*** RECORDED INFORMATION Section Begins ***

(** [%lx]: white space, an optional sign and [0x], then at least one digit; a
    number too large reads as [ULONG_MAX], a minus sign negates. *)
Definition scan_lx (l : text) : option (Z * text) :=
  let l := skip_space l in
  let '(neg, l) := match l with
                   | c :: l' => if decide (c = "-"%char) then (true, l')
                                else if decide (c = "+"%char) then (false, l') else (false, l)
                   | [] => (false, l)
                   end in
  let l := match l with
           | z :: x :: l' => if decide (z = "0"%char /\ (x = "x"%char \/ x = "X"%char)) then l' else l
           | _ => l
           end in
  let '(v, k, r) := scan_digits 0 l in
  if decide (k = O) then None else
  Some (if UINT64_MAX <? v then UINT64_MAX else if (neg : bool) then u64 (- v) else v, r).

(** [%<n>s]: white space, then at least one and at most [n] other characters. *)
Fixpoint scan_word (n : nat) (l : text) : text * text :=
  match n, l with
  | S n, c :: l' => if isspace c then ([], l) else let '(w, r) := scan_word n l' in (c :: w, r)
  | _, _ => ([], l)
  end.
Definition scan_s (n : nat) (l : text) : option (text * text) :=
  let '(w, r) := scan_word n (skip_space l) in if decide (w = []) then None else Some (w, r).

Definition scan_char (c : ascii) (l : text) : option text :=
  match l with
  | c' :: l' => if decide (c' = c) then Some l' else None
  | [] => None
  end.

(** ** Decimal numbers *)
Definition dec_digit (c : ascii) : option Z := if (48 <=? code c) && (code c <=? 57) then Some (code c - 48) else None.

(** The digits [strtoull] reads: their value, how many, and the rest. *)
Fixpoint dec_digits (acc : Z) (l : text) : Z * nat * text :=
  match l with
  | [] => (acc, O, [])
  | c :: l' =>
    match dec_digit c with
    | Some d => let '(v, k, r) := dec_digits (10 * acc + d) l' in (v, S k, r)
    | None => (acc, O, l)
    end
  end.

(** [strtoull(value, &end, 10)]: the result, whether [errno] was set, and what
    [end] points to.  Without digits nothing is consumed; a minus sign negates
    modulo 2^64. *)
Definition strtoull (value : text) : Z * bool * text :=
  let l := skip_space value in
  let '(negative, l) := match l with
                        | c :: l' => if decide (c = "-"%char) then (true, l') else if decide (c = "+"%char) then (false, l') else (false, l)
                        | [] => (false, l)
                        end in
  let '(v, k, rest) := dec_digits 0 l in
  match k with
  | O => (0, false, value)
  | S _ => if 2 ^ 64 <=? v then (2 ^ 64 - 1, true, rest) else (if negative then u64 (- v) else v, false, rest)
  end.

(** ** [struct maps_info] *)
Record maps_info : Type := mk_maps {
  mi_path : string;
  mi_start : Z;
  mi_end : Z;
  mi_offset : Z;
  mi_permission : Z;
  mi_deleted : bool;
}.
Definition PERMISSION_R : Z := 1.
Definition PERMISSION_W : Z := 2.
Definition PERMISSION_X : Z := 4.
Definition MAX_MAPS_PATH : Z := 4096.

(** The [sscanf] of [gu_get_maps_info]: [None] when it assigns fewer than four
    fields; [maps_path] was cleared, so a missing path reads as empty. *)
Definition scan_maps_line (line : text) : option (Z * Z * text * Z * text) :=
  '(start, l) ← scan_lx line;
  l ← scan_char "-"%char l;
  '(end_, l) ← scan_lx l;
  '(perm, l) ← scan_s 4 l;
  '(offset, l) ← scan_lx l;
  let path :=
    '(_, l) ← scan_s (length l) l;
    '(_, l) ← scan_s (length l) l;
    '(path, _) ← scan_s 4095 l; Some path in
  Some (start, end_, perm, offset, default [] path).
(** The frame is built, and each run leaves the warm frame and an empty heap. *)
Definition settles `{Arch} (page_size idx : Z) : Prop :=
  exists f cache, cold page_size idx = Some f /\
    run_caches page_size f = Some (cache, empty_heap) /\ run_caches page_size (with_cache f cache) = Some (cache, empty_heap).

Lemma settles_computed `{Arch} page_size (l : list Z) :
  (first_caches page_size <$> l) = (second_caches page_size <$> l) ->
  (fun i => snd <$> first_caches page_size i) <$> l = replicate (length l) (Some empty_heap) ->
  Forall (settles page_size) l.
Proof.
  induction l as [|i l IH]; [done|]. cbn [fmap list_fmap length replicate]. intros [= E1 El] [= E2 Er].
  constructor; [|by apply IH]. unfold first_caches, second_caches, warm in *.
  destruct (cold page_size i) as [f|] eqn:Ef; [|done]. cbn [mbind option_bind] in *.
  destruct (run_caches page_size f) as [[cache h]|] eqn:Ec; [|done]. cbn in *. simplify_eq. exists f, cache. by rewrite Ec.
Qed.

Lemma default_set_x86_64 : Forall (settles (H := linux_x86_64) 4096) (seqZ 0 100).
Proof. apply settles_computed; vm_compute; reflexivity. Qed.
Lemma default_set_aarch64 : Forall (settles (H := aarch64) 4096) (seqZ 0 100).
Proof. apply settles_computed; vm_compute; reflexivity. Qed.

(** ** The loops *)

Section loops.
Context {HA : Arch} (page_size : Z) (n : nat).
Hypothesis Hset : Forall (settles page_size) (seqZ 0 (Z.of_nat n)).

*** RECORDED INFORMATION Section Ends ***

_TASK DESCRIPTION_. Write out, from the lines above, only those from the line with "Forall (settles page_size) l." to the line with "Z) (n : nat).", exactly as given, including the first and the last.

_RESULT_.
  Forall (settles page_size) l.
Proof.
  induction l as [|i l IH]; [done|]. cbn [fmap list_fmap length replicate]. intros [= E1 El] [= E2 Er].
  constructor; [|by apply IH]. unfold first_caches, second_caches, warm in *.
  destruct (cold page_size i) as [f|] eqn:Ef; [|done]. cbn [mbind option_bind] in *.
  destruct (run_caches page_size f) as [[cache h]|] eqn:Ec; [|done]. cbn in *. simplify_eq. exists f, cache. by rewrite Ec.
Qed.

Lemma default_set_x86_64 : Forall (settles (H := linux_x86_64) 4096) (seqZ 0 100).
Proof. apply settles_computed; vm_compute; reflexivity. Qed.
Lemma default_set_aarch64 : Forall (settles (H := aarch64) 4096) (seqZ 0 100).
Proof. apply settles_computed; vm_compute; reflexivity. Qed.

(** ** The loops *)

Section loops.
Context {HA : Arch} (page_size : Z) (n : nat).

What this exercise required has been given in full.